» Task directions: Take the line that contains "split; [exact Hopen|]." and all lines after it, up to and including the last line of the data, and write them out exactly; nothing else belongs in the answer.

○ ○ ○ ○ ○ ○ ○

(** A watch run that finds a seed row: the companion file, at the database
    path with [-wal] appended, is stat'ed once before the loop and once per
    iteration; there is one sleep of five seconds per iteration; at most
    one query per iteration follows the seed query, and at most one line per
    such query is printed before the closing "Watch mode stopped."; the
    status is 0. *)
Theorem watch_run_shape args w r :
  opens_store args w = true ->
  args_watch args = true ->
  store_first w = Fetched (Some r) ->
  let n := List.length (ticks w) in
  let trace := fst (main args w) in
  stat_paths trace = repeat (db_path_of args ++ "-wal") (S n)
  /\ sleeps trace = repeat 5 n
  /\ (count_queries trace <= S n)%nat
  /\ (exists emitted,
        stdout_lines trace
        = (emitted ++ [String "010" "Watch mode stopped."])%list
        /\ (S (List.length emitted) <= count_queries trace)%nat)
  /\ exit_status (snd (main args w)) = 0.
Proof.
  intros Hopen Hwatch Hfirst n trace. subst n trace.
  rewrite (main_opens args w Hopen), Hwatch, Hfirst. cbv zeta.
  unfold watch_mode, get_most_recent_message, db_path_of.
  cbn [fst snd opt_row_truthy andb]. rewrite row_truthy_true.
  rewrite <- wal_path_of_db_path.
  set (wal_path := os_path_join (args_directory args) "messaging.db-wal").
  set (c := mkConn _).
  assert (Hwal : exists s0, get_wal_modtime wal_path (wal_first w)
                            = (s0, [EvStat wal_path])).
  { unfold get_wal_modtime. destruct (wal_first w); eexists; reflexivity. }
  destruct Hwal as [s0 ->].
  pose proof (watch_loop_shape c wal_path (ticks w)
                (mkWatchState (Timestamp r) s0 0)) as [Hp [Hs _]].
  pose proof (watch_loop_bounds c wal_path (ticks w)
                (mkWatchState (Timestamp r) s0 0)) as [Hb1 Hb2].
  destruct (watch_loop c wal_path (mkWatchState (Timestamp r) s0 0) (ticks w))
    as [st ev].
  cbn [fst snd] in *.
  match goal with
  | |- context [stat_paths ?tr] =>
      assert (Htr : tr
                    = ([EvConnect
                          (ConnectPath
                             (os_path_join (args_directory args) "messaging.db"));
                        EvQuery latest_sql; EvStat wal_path]
                       ++ ev
                       ++ [print (String "010" "Watch mode stopped."); EvClose])%list)
        by (cbn [andb app]; rewrite <- ?app_assoc; reflexivity);
      rewrite Htr; clear Htr
  end.
  rewrite !stat_paths_app, !sleeps_app, !count_queries_app, !stdout_lines_app,
    Hp, Hs.
  simpl. rewrite !app_nil_r. repeat split.
  - lia.
  - exists (stdout_lines ev). split; [reflexivity | lia].
Qed.

Lemma watch_run_shape_witness :
  let args := mkArgs "data" false false false false true in
  let w := world_with (Fetched (Some alice_row)) RaisesOSError
             [mkTickObs (Mtime t100) (Fetched (Some bob_row));
              mkTickObs (Mtime t100) (Fetched (Some bob_row))] in
  let n := List.length (ticks w) in
  let trace := fst (main args w) in
  stat_paths trace = repeat (db_path_of args ++ "-wal") (S n)
  /\ sleeps trace = repeat 5 n
  /\ (count_queries trace <= S n)%nat
  /\ (exists emitted,
        stdout_lines trace
        = (emitted ++ [String "010" "Watch mode stopped."])%list
        /\ (S (List.length emitted) <= count_queries trace)%nat)
  /\ exit_status (snd (main args w)) = 0.
Proof.
  apply (watch_run_shape
           (mkArgs "data" false false false false true)
           (world_with (Fetched (Some alice_row)) RaisesOSError
              [mkTickObs (Mtime t100) (Fetched (Some bob_row));
               mkTickObs (Mtime t100) (Fetched (Some bob_row))])
           alice_row);
    reflexivity.
Defined.

Lemma tick_emission conn wal_path st obs :
  (stdout_lines (snd (tick conn wal_path st obs)) = []
   /\ last_timestamp (fst (tick conn wal_path st obs)) = last_timestamp st)
  \/ exists r,
       obs_store obs = Fetched (Some r)
       /\ stdout_lines (snd (tick conn wal_path st obs)) = [default_line r]
       /\ last_timestamp (fst (tick conn wal_path st obs)) = Timestamp r.
Proof.
  tick_all obs st; try (left; split; reflexivity).
  right. exists r0. repeat split.
Qed.

(** The loop prints nothing of its own: every line it writes is the default
    line of a row the store returned on one of the iterations, and the
    timestamp it ends with is the one it started with or that of such a
    row. *)
Theorem loop_prints_fetched_rows conn wal_path ticks :
  forall st,
    Forall (fun line =>
              exists obs r, In obs ticks
                            /\ obs_store obs = Fetched (Some r)
                            /\ line = default_line r)
           (stdout_lines (snd (watch_loop conn wal_path st ticks)))
    /\ (last_timestamp (fst (watch_loop conn wal_path st ticks))
        = last_timestamp st
        \/ exists obs r, In obs ticks
                         /\ obs_store obs = Fetched (Some r)
                         /\ last_timestamp
                              (fst (watch_loop conn wal_path st ticks))
                            = Timestamp r).
Proof.
  induction ticks as [|obs rest IH]; intro st.
  - split; [constructor | now left].
  - rewrite watch_loop_cons. cbn [fst snd]. rewrite stdout_lines_app.
    destruct (IH (fst (tick conn wal_path st obs))) as [IHout IHts].
    assert (Hrest : Forall (fun line =>
                      exists obs0 r, In obs0 (obs :: rest)
                                     /\ obs_store obs0 = Fetched (Some r)
                                     /\ line = default_line r)
                      (stdout_lines
                         (snd (watch_loop conn wal_path
                                 (fst (tick conn wal_path st obs)) rest)))).
    { eapply Forall_impl; [|exact IHout].
      intros line [o [r [Hin H]]]. exists o, r. split; [now right | exact H]. }
    assert (Hlater : forall o r,
               In o rest -> obs_store o = Fetched (Some r) ->
               last_timestamp
                 (fst (watch_loop conn wal_path
                         (fst (tick conn wal_path st obs)) rest)) = Timestamp r ->
               exists obs0 r0, In obs0 (obs :: rest)
                               /\ obs_store obs0 = Fetched (Some r0)
                               /\ last_timestamp
                                    (fst (watch_loop conn wal_path
                                            (fst (tick conn wal_path st obs))
                                            rest)) = Timestamp r0).
    { intros o r Hin Ho Hl. exists o, r. repeat split; [now right | | ]; assumption. }
    destruct (tick_emission conn wal_path st obs)
      as [[Hout Hts] | [r [Hr [Hout Hts]]]]; rewrite Hout.
    + split; [exact Hrest|].
      destruct IHts as [Hsame | [o [r [Hin [Ho Hl]]]]].
      * left. congruence.
      * right. now apply (Hlater o r).
    + split.
      * constructor; [|exact Hrest].
        exists obs, r. repeat split; [now left | exact Hr].
      * right. destruct IHts as [Hsame | [o [r' [Hin [Ho Hl]]]]].
        -- exists obs, r. repeat split; [now left | exact Hr | congruence].
        -- now apply (Hlater o r').
Qed.

(** C9, as stated, fails: a one-shot invocation opens the store by path,
    read-write. *)
Lemma one_shot_opens_read_write : ~ one_shot_opens_read_only.
Proof.
  intro H.
  specialize (H (mkArgs "data" false false false false false)
                (world_with (Fetched (Some alice_row)) RaisesOSError [])
                eq_refl).
  discriminate H.
Qed.

(** C9, amended. [main] connects at most once, and always by path, which
    is the read-write mode: every invocation whose store opens, one-shot
    or watch, has opened [<directory>/messaging.db] that way.  The
    read-only, immutable mode of [connect_to_database], the URI
    [file:<absolute path>?mode=ro&immutable=1], is used only when it is
    called with [read_only] set, which [main] never does. *)
Theorem main_never_opens_read_only args w abspath sqlite_connect db_path :
  let targets := connect_targets (fst (main args w)) in
  (targets = [] \/ targets = [ConnectPath (db_path_of args)])
  /\ forallb (fun t => negb (is_read_only t)) targets = true
  /\ (opens_store args w = true -> targets = [ConnectPath (db_path_of args)])
  /\ connect_targets
       (snd (connect_to_database abspath sqlite_connect db_path true))
     = [ConnectURI (read_only_uri (abspath db_path))]
  /\ connect_targets
       (snd (connect_to_database abspath sqlite_connect db_path false))
     = [ConnectPath db_path].
Proof.
  intro targets. subst targets.
  assert (Hopen : opens_store args w = true ->
                  connect_targets (fst (main args w))
                  = [ConnectPath (db_path_of args)]).
  { intro Hopen. rewrite (main_opens args w Hopen). cbv zeta.
    unfold db_path_of.
    destruct (args_watch args); cbn [fst connect_targets];
      rewrite connect_targets_app,
        ?watch_mode_connect_targets, ?one_shot_connect_targets;
      reflexivity. }
  assert (Hcases : connect_targets (fst (main args w)) = []
                   \/ connect_targets (fst (main args w))
                      = [ConnectPath (db_path_of args)]).
  { destruct (opens_store args w) eqn:Ho; [right; now apply Hopen|].
    destruct (main_not_open args w Ho)
      as [[_ [l ->]] | [[_ [_ ->]] | [_ [_ [e [_ ->]]]]]];
      [left | left | right]; reflexivity. }
  split; [exact Hcases|].
  split; [destruct Hcases as [-> | ->]; reflexivity|].
  split; [exact Hopen|].
  unfold connect_to_database.
  split; destruct (sqlite_connect _); reflexivity.
Qed.

Lemma main_never_opens_read_only_witness :
  let args := mkArgs "data" false false false false false in
  let w := world_with (Fetched (Some alice_row)) RaisesOSError [] in
  connect_targets (fst (main args w)) = [ConnectPath "data/messaging.db"]
  /\ connect_targets
       (snd (connect_to_database (fun p => "/srv/" ++ p) (fun _ => Connected)
               "data/messaging.db" true))
     = [ConnectURI "file:/srv/data/messaging.db?mode=ro&immutable=1"].
Proof.
  destruct (main_never_opens_read_only
              (mkArgs "data" false false false false false)
              (world_with (Fetched (Some alice_row)) RaisesOSError [])
              (fun p => "/srv/" ++ p) (fun _ => Connected)
              "data/messaging.db")
    as [_ [_ [Hopen [Hro _]]]].
  split; [apply Hopen; reflexivity | exact Hro].
Defined.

○ ○ ○ ○ ○ ○ ○

» Solution:
  split; [exact Hopen|].
  unfold connect_to_database.
  split; destruct (sqlite_connect _); reflexivity.
Qed.

Lemma main_never_opens_read_only_witness :
  let args := mkArgs "data" false false false false false in
  let w := world_with (Fetched (Some alice_row)) RaisesOSError [] in
  connect_targets (fst (main args w)) = [ConnectPath "data/messaging.db"]
  /\ connect_targets
       (snd (connect_to_database (fun p => "/srv/" ++ p) (fun _ => Connected)
               "data/messaging.db" true))
     = [ConnectURI "file:/srv/data/messaging.db?mode=ro&immutable=1"].
Proof.
  destruct (main_never_opens_read_only
              (mkArgs "data" false false false false false)
              (world_with (Fetched (Some alice_row)) RaisesOSError [])
              (fun p => "/srv/" ++ p) (fun _ => Connected)
              "data/messaging.db")
    as [_ [_ [Hopen [Hro _]]]].
  split; [apply Hopen; reflexivity | exact Hro].
Defined.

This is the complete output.